Au Salon de l’Agriculture,
Top chrono. Combien de temps un parent peut-il préserver l’innocence de son enfant dans le hall des animaux au Salon de l’Agriculture ? C’est qu’après s’être extasiés sur la robe des vaches ou le pelage du mouton, les marmots hyperactifs finissent immanquablement par poser LA question fatale (littéralement) : mais où va l’animal après avoir été célébré sous toutes ses coutures à Paris ? La curiosité est un bien vilain défaut, surtout pour ceux qui veulent garder leur candeur.
Pour Nathalie, qui espérait une sortie familiale apaisée, la tâche s’annonce périlleuse. L’enfant étant occupé avec papa, elle confie sa stratégie : le mensonge éhonté. « Ce serait brutal de lui annoncer que l’animal va sûrement finir par être tué pour être dévoré. » Gabriel n’a que 4 ans, et il est encore un peu tôt, selon sa mère, pour lui annoncer que le mouton qu’il vient d’admirer sera peut-être un jour servi dans sa cantine. Du coup, dans la version « officielle » de Nathalie, le gentil animal rentrera gentiment vivre des jours heureux dans sa gentille ferme pendant de longues années. Tant pis pour la vérité, « on ne va gâcher ce moment » (d’autant que papa-maman ont pris un jour off quand même).
« Déjà qu’il a appris que le père Noël n’existait pas »
Certes, le sort des animaux présents au Salon de l’agriculture n’est pas forcément tragique. Lors de l’édition 2024, la fondation Brigitte Bardot avait annoncé qu’ils étaient directement envoyés à l’abattoir après le Salon, une accusation déminée dans de nombreux médias. En réalité, seule une minorité finit exécutée « directement » après Paris. La plupart des animaux présents dans la capitale comptent en effet parmi les meilleurs de chaque éleveur et ont donc un sort (et une durée de vie) plus appréciable que leurs congénères.
Reste que le sujet de « l’après » demeure complexe à aborder pour Faustine, maman de Lucas, 5 ans. « Il sait qu’il mange des animaux, mais je ne pense pas qu’il fasse encore l’association d’idées entre ce qu’il voit là et son assiette. » Et la mère n’est pas décidée à l’aider. « Déjà qu’il a appris cette année que le père Noël n’existait pas, ça ferait beaucoup. »
« Evidemment on ne va pas lui dire, c’est trop brutal »

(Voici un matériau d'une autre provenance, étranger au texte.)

Lemma sending_read e n : ensures (sending e n) (world steady_now) anything.
Proof. apply ensures_world. intros h w [Hi Hn]. split; [by apply (trade_inv_quiet _ _ _ w), Hi; apply quiet_steady|done]. Qed.

Lemma sending_puts e n f :
  (forall h, f h = h \/ exists c, f h = h <| connState_ := c |>) -> ensures (sending e n) (puts f) anything.
Proof.
  intros Hf. apply ensures_puts. intros h w [Hi Hn]. destruct (Hf h) as [->|[c ->]]; [done|].
  split; [by apply (trade_inv_same _ _ h)|done].
Qed.

Lemma publish_sending e n row :
  good row -> row_seq row = n -> row_origin (mc_schema m) row = Some (te_sym e, te_primaryId e, false) ->
  triple (sending e n) (publishRowToTp fuel row) (fun _ => inv 0 []).
Proof.
  intros Hrow Hs Hk h w y h' w' [(L & Hc & Ho & Hg) Hn] E. rewrite <-Hn in Hs.
  destruct (publishRow_client _ _ _ _ _ _ _ _ Hc Hrow Hs Hk E) as [Hc' Hb]. exists L. by rewrite Hb.
Qed.

Lemma handle_trade_inv e recv parseStart :
  trade_ok e -> streamed W (mc_schema m) e -> ensures (inv 0 []) (handle_trade fuel e recv parseStart) anything.
Proof.
  intros [Hid Hev] He. unfold handle_trade. ensures_step; [by ensures_step|].
  ensures_step; [ensures_step; by inv_step|].
  apply (triple_bind _ _ _ (fun _ => inv 0 [(te_sym e, te_primaryId e, false)])); [by apply validateTradeId_inv|intros _].
  eapply ensures_triple; [apply trade_steady_inv|intros parseEnd _].
  eapply ensures_triple; [apply stampRow_inv|intros st _].
  apply (triple_bind _ _ _ (fun _ => inv 1 [(te_sym e, te_primaryId e, false)])); [apply number_inv|intros _].
  apply (triple_bind _ _ _ (fun h0 h w => sending e (fhSeqNo_ h0) h w /\ cfg_ h0 = m)).
  { apply triple_gets. intros h w Hi. split; [done|]. by destruct Hi as (L & [] & _). }
  intros h0. apply triple_pure with (phi := cfg_ h0 = m); [by intros ?? []|intros Hm].
  apply triple_pre with (P' := sending e (fhSeqNo_ h0)); [|by intros ?? []].
  pose proof (build_row_ok e st recv (Z.quot (parseEnd - parseStart) 1000) 0) as Hrow.
  destruct (build_row e st recv _ 0 h0) as [row slot] eqn:Er.
  eapply ensures_triple; [apply sending_read|intros sendEnd _].
  specialize (Hrow (Z.quot (sendEnd - parseEnd) 1000) h0 Hm He). rewrite Er in Hrow. destruct Hrow as (Hg & Hs & Hk).
  rewrite (proj2 (Z.eqb_neq _ _) Hev) in Hk.
  eapply ensures_triple; [apply sending_puts; intros h; destruct (connected (tp_ h)); eauto|intros _ _].
  apply (triple_bind _ _ _ (fun _ => inv 0 [])); [by apply publish_sending|intros _].
  change (ensures (inv 0 []) (puts (fun h => h <| connState_ := if connected (tp_ h) then "connected" else "disconnected" |>) ;;;
    now <- world system_now ;;
    puts (fun h => h <| lastPubTime_ := now |> <| msgsPublished_ ::= Z.succ |>) ;;; flushIfPending) anything).
  repeat first [apply flushIfPending_inv | inv_step].
Qed.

Alors quand l’innocent demande « Maman, il va où le cochon après ? », elle invoque à son tour la jolie ferme et des bains de boue jusqu’à ses vieux jours. Pour d’autres enfants, le rapport animaux-viande est bel et bien établi, mais il reste un dernier tabou : les conditions de la mort. Sarah, 6 ans et demi, l’aînée de Faustine, a bien conscience que les cochons du Salon finiront par être mangés, mais « après être morts de vieillesse », jure-t-elle. Regard embarrassé de la mère, qui doit jongler entre les mensonges.
Théo est quant à lui venu non accompagné de sa progéniture. « L’an dernier, l’aîné m’a fait tout un sketch quand il a vu les cochons. Il a refusé de manger de la viande pendant six mois après. » Compliqué pour les courses.

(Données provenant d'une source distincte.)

(* ===== verification/TpMemory.v ===== *)
(** * What TP remembers of a trade table (kdb/tick/tp.q)

    A trade handler that starts asks TP what it has logged: the last id of each
    symbol and the gaps that are still open ([.tp.tradeState]). TP keeps both in
    memory as rows and gap events pass. This file has those q functions, for one
    trade table, and what is left in memory after any sequence of rows and events.
    q's null long is its smallest value, so [|] (the larger one) ignores it. *)

From S2P Require Import Prelude Double KObject TpPublisher TradeGap TradeBackfill TradeBackfillProps TradeLedger.
From S2P Require Import TradeHandlerProps.
From S2P Require Import MarketConfig.

Open Scope Z_scope.
Local Open Scope rec_scope.

(** A line of [.tp.gaps]; its key is the symbol and the first missing id. *)
Record GapLine := mkGapLine {
  gl_lastMissingId : Z; gl_status : string; gl_recovered : Z; gl_recoveredThroughId : Z; gl_reason : string; gl_time : Z
}.
#[export] Instance eta_GapLine : Eta GapLine := fun e =>
  mkGapLine (gl_lastMissingId e) (gl_status e) (gl_recovered e) (gl_recoveredThroughId e) (gl_reason e) (gl_time e).

(** [.tp.lastId tbl], and the lines of [.tp.gaps] with [srcTable = tbl]. *)
Record TradeMemory := mkMemory { tm_lastId : gmap string Z; tm_gaps : gmap (string * Z) GapLine }.
#[export] Instance eta_TradeMemory : Eta TradeMemory := fun m => mkMemory (tm_lastId m) (tm_gaps m).

(** A backfilled row advances the gaps its id lies in. *)
Definition in_line (s : string) (id : Z) (k : string * Z) (e : GapLine) : bool :=
  bool_decide (fst k = s) && (snd k <=? id) && (id <=? gl_lastMissingId e).
Definition advance_line (id : Z) (k : string * Z) (e : GapLine) : GapLine :=
  let through := Z.max id (gl_recoveredThroughId e) in
  e <| gl_recoveredThroughId := through |> <| gl_recovered := 1 + through - snd k |>.
Definition noteBackfill (s : string) (id : Z) (m : TradeMemory) : TradeMemory :=
  m <| tm_gaps ::= map_imap (fun k e => Some (if in_line s id k e then advance_line id k e else e)) |>.

(** A row's symbol, id and null event time are read as [row_origin] does. *)
Definition noteTradeId (schema : TradeSchema) (row : K) (m : TradeMemory) : TradeMemory :=
  match row_origin schema row with
  | Some (s, id, backfilled) =>
      let m := m <| tm_lastId ::= <[s := Z.max id (default null_long (tm_lastId m !! s))]> |> in
      if backfilled then noteBackfill s id m else m
  | None => m
  end.

Definition noteGap (tbl : string) (row : K) (m : TradeMemory) : TradeMemory :=
  match row with
  | KList [KTimestamp time; KSym sym; KSym src; KLong first; KLong last; _; KSym status; KLong recovered;
           KLong through; KSym reason] =>
      if bool_decide (src = tbl)
      then m <| tm_gaps ::= <[(sym, first) := mkGapLine last status recovered through reason time]> |>
      else m
  | _ => m
  end.

Definition openGapStatuses : list string := ["detected"; "partial"]%string.
Definition is_open (e : GapLine) : bool := bool_decide (gl_status e ∈ openGapStatuses).

(** [.tp.tradeState]: seven lists; the order of the lines is of no account. *)
Definition open_lines (m : TradeMemory) : list (string * Z * GapLine) :=
  filter (fun ke => is_open (snd ke) = true) (map_to_list (tm_gaps m)).
Definition tradeState_reply (m : TradeMemory) : K :=
  let ids := map_to_list (tm_lastId m) in
  let g := open_lines m in
  KList [KSymList (fst <$> ids); KLongList (snd <$> ids);
         KSymList ((fun ke => fst (fst ke)) <$> g); KLongList ((fun ke => snd (fst ke)) <$> g);
         KLongList ((fun ke => gl_lastMissingId (snd ke)) <$> g); KLongList ((fun ke => gl_recovered (snd ke)) <$> g);
         KLongList ((fun ke => gl_recoveredThroughId (snd ke)) <$> g)].

(** What reaches TP, in the order it is logged: [upd] and [.tp.event]. *)
Inductive note := RowNote (row : K) | GapNote (row : K).
Section table.
Context (tbl : string) (schema : TradeSchema).
Definition take_note (m : TradeMemory) (n : note) : TradeMemory :=
  match n with RowNote row => noteTradeId schema row m | GapNote row => noteGap tbl row m end.
Definition remember (m : TradeMemory) (ns : list note) : TradeMemory := fold_left take_note ns m.

Definition rows_in (ns : list note) : list K := omap (fun n => match n with RowNote r => Some r | _ => None end) ns.
Definition events_in (ns : list note) : list K := omap (fun n => match n with GapNote r => Some r | _ => None end) ns.

(** ** The last ids *)

Lemma remember_snoc m ns n : remember m (ns ++ [n]) = take_note (remember m ns) n.
Proof. unfold remember. by rewrite fold_left_app. Qed.

Lemma noteGap_ids row m : tm_lastId (noteGap tbl row m) = tm_lastId m.
Proof. unfold noteGap. by repeat case_match. Qed.

Lemma noteTradeId_ids row m :
  tm_lastId (noteTradeId schema row m) =
    match row_origin schema row with
    | Some (s, id, _) => <[s := Z.max id (default null_long (tm_lastId m !! s))]> (tm_lastId m)
    | None => tm_lastId m
    end.
Proof. unfold noteTradeId. destruct (row_origin schema row) as [[[s id] []]|]; done. Qed.

(** A last id is one that was known, or that of a row, and no smaller than any. *)
Definition is_top (t t0 : gmap string Z) (os : list (string * Z * bool)) : Prop :=
  forall s,
    (forall v, t !! s = Some v -> t0 !! s = Some v \/ exists b, (s, v, b) ∈ os) /\
    (forall v, t0 !! s = Some v -> exists w, t !! s = Some w /\ v <= w) /\
    (forall v b, (s, v, b) ∈ os -> exists w, t !! s = Some w /\ v <= w).

Lemma rows_in_snoc ns n : rows_in (ns ++ [n]) = rows_in ns ++ match n with RowNote r => [r] | _ => [] end.
Proof. unfold rows_in. rewrite omap_app. by destruct n. Qed.
Lemma events_in_snoc ns n : events_in (ns ++ [n]) = events_in ns ++ match n with GapNote r => [r] | _ => [] end.
Proof. unfold events_in. rewrite omap_app. by destruct n. Qed.

Lemma is_top_snoc t t0 os s id b :
  null_long <= id -> is_top t t0 os ->
  is_top (<[s := Z.max id (default null_long (t !! s))]> t) t0 (os ++ [(s, id, b)]).
Proof.
  intros Hid IH s'. destruct (IH s') as (I1 & I2 & I3). setoid_rewrite elem_of_app. setoid_rewrite list_elem_of_singleton.
  destruct (decide (s' = s)) as [->|Hne].
  - rewrite lookup_insert_eq. split; [|split].
    + intros v [= Hv]. destruct (t !! s) as [p|] eqn:Et; cbn in Hv.
      * destruct (Z.max_spec id p) as [[_ E]|[_ E]]; [|right; exists b; right; congruence].
        destruct (I1 p eq_refl) as [?|[b' ?]]; [left; congruence|right; exists b'; left; congruence].
      * right. exists b. right. f_equal. f_equal. lia.
    + intros v Hv. destruct (I2 v Hv) as (w & Hw & Hle). rewrite Hw. eexists. split; [done|]. cbn. lia.
    + intros v b' [H|[= -> ->]]; [|eexists; split; [done|]; lia].
      destruct (I3 v b' H) as (w & Hw & Hle). rewrite Hw. eexists. split; [done|]. cbn. lia.
  - rewrite lookup_insert_ne by done. split; [|split; [exact I2|]].
    + intros v Hv. destruct (I1 v Hv) as [?|[b' ?]]; eauto.
    + intros v b' [H|[= E]]; [by eapply I3|congruence].
Qed.

Lemma remember_top m ns :
  (forall row s i b, row ∈ rows_in ns -> row_origin schema row = Some (s, i, b) -> null_long <= i) ->
  is_top (tm_lastId (remember m ns)) (tm_lastId m) (omap (row_origin schema) (rows_in ns)).
Proof.
  induction ns as [|n ns IH] using rev_ind; intros Hids.
  { intros s. split; [by left|]. split; [eauto with lia|]. intros v b H. by apply elem_of_nil in H. }
  rewrite remember_snoc. rewrite rows_in_snoc in Hids |- *. setoid_rewrite elem_of_app in Hids.
  specialize (IH (fun row s i b Hr => Hids row s i b (or_introl Hr))). rewrite omap_app.
  destruct n as [row|row]; cbn [take_note omap list_omap]; [|by rewrite noteGap_ids, app_nil_r].
  rewrite noteTradeId_ids. destruct (row_origin schema row) as [[[s id] b]|] eqn:Eo; [|by rewrite app_nil_r].
  apply is_top_snoc; [|done]. apply (Hids row s id b); [right; by left|done].
Qed.

(** Two such maps are the same. *)
Lemma is_top_unique t t' t0 os : is_top t t0 os -> is_top t' t0 os -> t = t'.
Proof.
  assert (forall t1 t2 s v, is_top t1 t0 os -> is_top t2 t0 os -> t1 !! s = Some v -> exists w, t2 !! s = Some w /\ v <= w) as Hle.
  { intros t1 t2 s v H1 H2 Hv. destruct (H1 s) as (I1 & _), (H2 s) as (_ & I2 & I3).
    destruct (I1 v Hv) as [?|[b ?]]; eauto. }
  intros H1 H2. apply map_eq. intros s. destruct (t !! s) as [v|] eqn:E.
  - destruct (Hle t t' s v H1 H2 E) as (w & Ew & H3). destruct (Hle t' t s w H2 H1 Ew) as (v' & Ev & H4).
    rewrite Ew. f_equal. assert (v = v') by congruence. lia.
  - destruct (t' !! s) as [w|] eqn:Ew; [|done]. destruct (Hle t' t s w H2 H1 Ew) as (v' & Ev & _). congruence.
Qed.

(** ** The gaps *)

(** A gap event's row, as TP stores it. *)
Definition line_of (g : TradeGap) (st : GapStatus) (why : string) (time : Z) : GapLine :=
  mkGapLine (g_lastId g) (gapStatusName st) (g_recovered g)
    (if 0 <? g_recoveredThroughId g then g_recoveredThroughId g else null_long) why time.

Les enfants qui spoilent les autres enfants
Nathalie, elle, fait bien attention à éviter certains groupuscules. « Il y a pas mal de blagues de »jeunes » sur le fait que tel ou tel animal va être bientôt tué. C’est un peu lourdingue », surtout pour protéger les oreilles chastes de Gabriel. « On ne peut pas non plus les laisser entre enfants », selon le syndrome de la Petite Souris : des enfants sont au courant, d’autres non, et quand on a 6 ans et qu’on est un Sachant, on n’a aucune vergogne à tout spoiler aux Ignorants.
Pierre, lui, a mis en place une autre stratégie : privilégier au maximum les animaux « certains de survivre, comme les vaches laitières », crâne-t-il, « afin de ne pas mentir à mes enfants ». Personne n’a osé lui dire qu’une vache laitière est réformée – abattue – après huit à dix ans à la ferme en moyenne, alors que son espérance de vie dans la nature est de vingt ans. Au Salon de l’Agriculture, il n’y a pas que pour les enfants qu’il faut préserver l’innocence.